Fig. 125.—Notation of the Gait of the Trot in the Horse (after Professor Marey).

Fig. 126.—The Trot; Right Diagonal Pressure.

Indeed, if we examine the notation of this gait ([Fig. 125]), we see that with the pressure of the right fore-foot is found associated the pressure of the left hind-foot. It is, accordingly, a typical diagonal biped ([Fig. 126]).
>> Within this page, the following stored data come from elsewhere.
Lemma refers_iff h n p v : path_for h n = Ok p -> refers h n v = true <-> points_at p v.
Proof.
  intros [Hv ->]%path_for_Ok. unfold refers, points_at. rewrite andb_true_iff, bool_decide_eq_true. split.
  - intros [Hh Hn]. destruct (get "file_name" v ≫= as_str) as [n'|] eqn:En; [|done]. apply String.eqb_eq in Hn.
    exists h, n'. split; [done|]. split; [done|]. unfold path_for. by rewrite Hv, Hn.
  - intros (h' & n' & Hh & Hn & [_ [= <- He]]%path_for_Ok). split; [done|]. rewrite Hn, He. by apply String.eqb_refl.
Qed.
Lemma refers_at_iff h n p o : path_for h n = Ok p -> refers_at h n o = true <-> some_points p o.
Proof.
  intros Hp. unfold some_points, refers_at. destruct o as [v|]; [|split; [done|by intros (v & ? & _)]].
  rewrite refers_iff by done. split; [eauto|by intros (? & [= <-] & ?)].
Qed.

Lemma message_refers_iff h n p b hit : path_for h n = Ok p -> message_refers h n b = Ok hit -> hit = true <-> message_points p b.
Proof.
  intros Hp Hr. unfold message_refers in Hr. apply bind_Ok in Hr as (row & Hrow & [= <-]). unfold message_points.
  rewrite orb_true_iff, !refers_at_iff by done. split; [eauto|]. intros (row' & Hr' & H).
  rewrite Hrow in Hr'. by injection Hr' as <-.
Qed.
Lemma attempt_refers_iff h n p b hit : path_for h n = Ok p -> attempt_refers h n b = Ok hit -> hit = true <-> attempt_points p b.
Proof.
  intros Hp Hr. unfold attempt_refers in Hr. apply bind_Ok in Hr as (row & Hrow & Hr). unfold attempt_points.
  destruct (get "message_json" row ≫= as_str) as [m|] eqn:Em.
  - apply bind_Ok in Hr as (message & Hm & [= <-]). rewrite refers_at_iff by done. split; [eauto 8|].
    intros (row' & m' & message' & Hr' & Hm' & Hp' & H). rewrite Hrow in Hr'. injection Hr' as <-.
    rewrite Em in Hm'. injection Hm' as <-. rewrite Hm in Hp'. by injection Hp' as <-.
  - injection Hr as <-. split; [done|]. intros (row' & m' & ? & Hr' & Hm' & _). rewrite Hrow in Hr'. injection Hr' as <-. by rewrite Em in Hm'.
Qed.
Definition kind_code (k : BridgeConversationKind) : N := match k with Dm => 0 | Channel => 1 | Group => 2 end.
Definition code_kind (n : N) : BridgeConversationKind := match n with 0 => Dm | 1 => Channel | _ => Group end%N.
#[local] Instance toy_summary : RowCodec Summary := {|
  row_to_vec s := codec_to_vec (b_id s, b_revision s, (kind_code (kind (b_target s)), ref_id (b_target s)),
    (b_occurrence_id s, b_sent_at_ms s, b_message_id s), (b_message_count s, b_acknowledged s), recent_occurrences s);
  row_from_slice b :=
    (fun t : string * N * (N * string) * (string * N * string) * (N * bool) * list string =>
       let '(i, r, (k, j), (o, t, m), (c, a), l) := t in
       {| b_id := i; b_revision := r; b_target := {| kind := code_kind k; ref_id := j |}; b_occurrence_id := o;
          b_sent_at_ms := t; b_message_id := m; b_message_count := c; b_acknowledged := a; recent_occurrences := l |})
    <$> codec_from_slice b;
|}.
#[local] Instance toy_summary_laws : RowCodecLaws Summary.
Proof.
  split. intros [i r [k j] o t m c a l] b H. cbn in *. rewrite (codec_roundtrip _ _ H). cbn. by destruct k.
Qed.
Lemma transact_fault {A} (op : method Draft PersistenceError A) s s' r : transact op s = (s', r) -> read_fault s' = read_fault s.
Proof. unfold transact. destruct (op _) as [d r0]. by intros (_ & _ & -> & _)%write_cases. Qed.

Lemma append_row_fault t id sent mid b bg s s' r : append_row t id sent mid b bg s = (s', r) -> read_fault s' = read_fault s.
Proof.
  unfold Background.append_history_message_with_background, m_bind at 1, p_encrypt.
  destruct (encrypt _ _ _) as [blob|e]; [|by intros [= <- _]]. unfold m_bind.
  destruct (transact _ _) as [s1 r1] eqn:Htr. apply transact_fault in Htr. destruct r1; by intros [= <- _].
Qed.

(** A message that is new to a quiet store. *)
Lemma append_fresh id sent mid m offer w w' : message_table (messages (kind w.1)) -> quiet (db w.2) ->
  message_row (kind w.1) id sent mid w.2 = None -> append id sent mid m offer w = (w', Ok tt) ->
  w'.1 = w.1 /\ dek w'.2 = dek w.2 /\ read_fault w'.2 = read_fault w.2 /\ quiet (db w'.2) /\
  table_of (db w'.2) OUTBOUND_ATTEMPTS = table_of (db w.2) OUTBOUND_ATTEMPTS /\
  exists row st, table_of (db w'.2) (messages (kind w.1))
      = <[ history_message_key id sent mid := row ]> (table_of (db w.2) (messages (kind w.1))) /\
    holds_row (dek w.2) (Some row) st /\ kept id m st.
Proof.
  intros Ht Hq Hno Happ. pose proof Happ as [Hk Hc]%append_row_of. split; [done|].
  destruct Hc as [[_ [=]]|(b & Hb & Ha)]. pose proof (append_row_fault _ _ _ _ _ _ _ _ _ Ha) as Hfault.
  apply append_row_cases in Ha as [Hdek [[_ [=]]|(d & ch & blob & Henc & Hop & Hdb & _)]].
  rewrite Hdb. unfold Background.append_tx in Hop. apply m_bind_Ok in Hop as (d1 & c1 & Hqu & Hop).
  apply m_bind_Ok in Hop as (d2 & [] & Hw & [= <- _]). apply frame_alert in Hqu as [Hk1 Hqu]. cbn [key tables] in *.
  destruct (Background.message_table_other _ Ht) as [Hnb Hng].
  assert (Hq1 : forall t, t <> BACKGROUND_DELIVERY -> table_of (tables d1) t = table_of (db w.2) t).
  { intros t Hne. apply map_eq. intros k. by apply Hqu. }
  assert (Hmt : messages (kind w.1) <> MESSAGE_DELETION_TARGETS /\ messages (kind w.1) <> OUTBOUND_ATTEMPTS)
    by (destruct Ht as [->|[->| ->]]; done).
  apply (write_row_quiet _ _ _ b) in Hw as (row & Hrow & Htab).
  - split; [done|]. split; [done|]. rewrite Htab. unfold quiet. rewrite !table_of_update, !decide_False by apply Hmt.
    rewrite !Hq1 by done. split; [done|]. split; [done|]. rewrite decide_True by done.
    unfold stored_row in Hb. apply map_err_Ok in Hb. eexists row, _. split; [done|]. split.
    + exists row, b. rewrite <-Hk1. split; [done|]. split; [exact Hrow|]. by apply stored_roundtrip.
    + by split.
  - unfold quiet. by rewrite Hq1.
  - by rewrite Hq1.
  - rewrite Hk1. eapply decrypt_encrypt. exact Henc.
Qed.


(** Messages as the log stamps them. *)
Definition dated (m : M) : Prop := exists i t, cm_message_id m = Some i /\ cm_sent_at_ms m = Some t /\ is_u64 t.
Definition row_key (id : string) (m : M) : string :=
  history_message_key id (default 0%N (cm_sent_at_ms m)) (default "" (cm_message_id m)).
(** [m] was sent before [m'], or at the same time under a smaller id. *)
Definition earlier (m m' : M) : Prop :=
  lex_le N.le String.le (default 0%N (cm_sent_at_ms m), default "" (cm_message_id m))
    (default 0%N (cm_sent_at_ms m'), default "" (cm_message_id m')).

Lemma leb_app_same a b x y : String.length a = String.length b ->
  String.leb (a +:+ x) (b +:+ y) = if String.eqb a b then String.leb x y else String.leb a b.
Proof.
  revert b. induction a as [|c a IH]; intros [|c' b] Hl; try done. cbn [String.length] in Hl.
  rewrite !append_cons, !leb_cons, IH by lia. cbn [String.eqb]. destruct (Ascii.eqb_spec c c') as [->|Hne].
  - rewrite N.ltb_irrefl, N.eqb_refl. cbn. by destruct (String.eqb a b).
  - destruct (N.eqb_spec (byte_at c) (byte_at c')) as [He|Hn]; [|done].
    exfalso. apply Hne. apply (f_equal Ascii.ascii_of_N) in He. unfold byte_at in He. by rewrite !Ascii.ascii_N_embedding in He.
Qed.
Fig. 127.—The Trot; Time of Suspension.

But it is necessary to add that these groups of pressures do not succeed one another without interruption, except in the slow trot. In the ordinary trot, or in that in which the animal’s strides are very long, the body between each of the double pressures which we have just been considering is projected forward with such force that it remains for an instant separated from the ground. This is what we designate by the name of time of suspension ([Fig. 127]). The notation in this case would be slightly different from that which we reproduce above, in this sense: that between the diagonal pressures there then would be found an interval, since during the time the body is suspended none of the feet can produce a pressure-mark (see, with regard to these intervals, the notations of the running of a man, [Fig. 118], and [Fig. 119], 3, 4).

The Walk.—Although slow, a feature which would seem to make it possible to permit its analysis in a horse when walking, this pace is difficult to comprehend without sufficient preliminary study.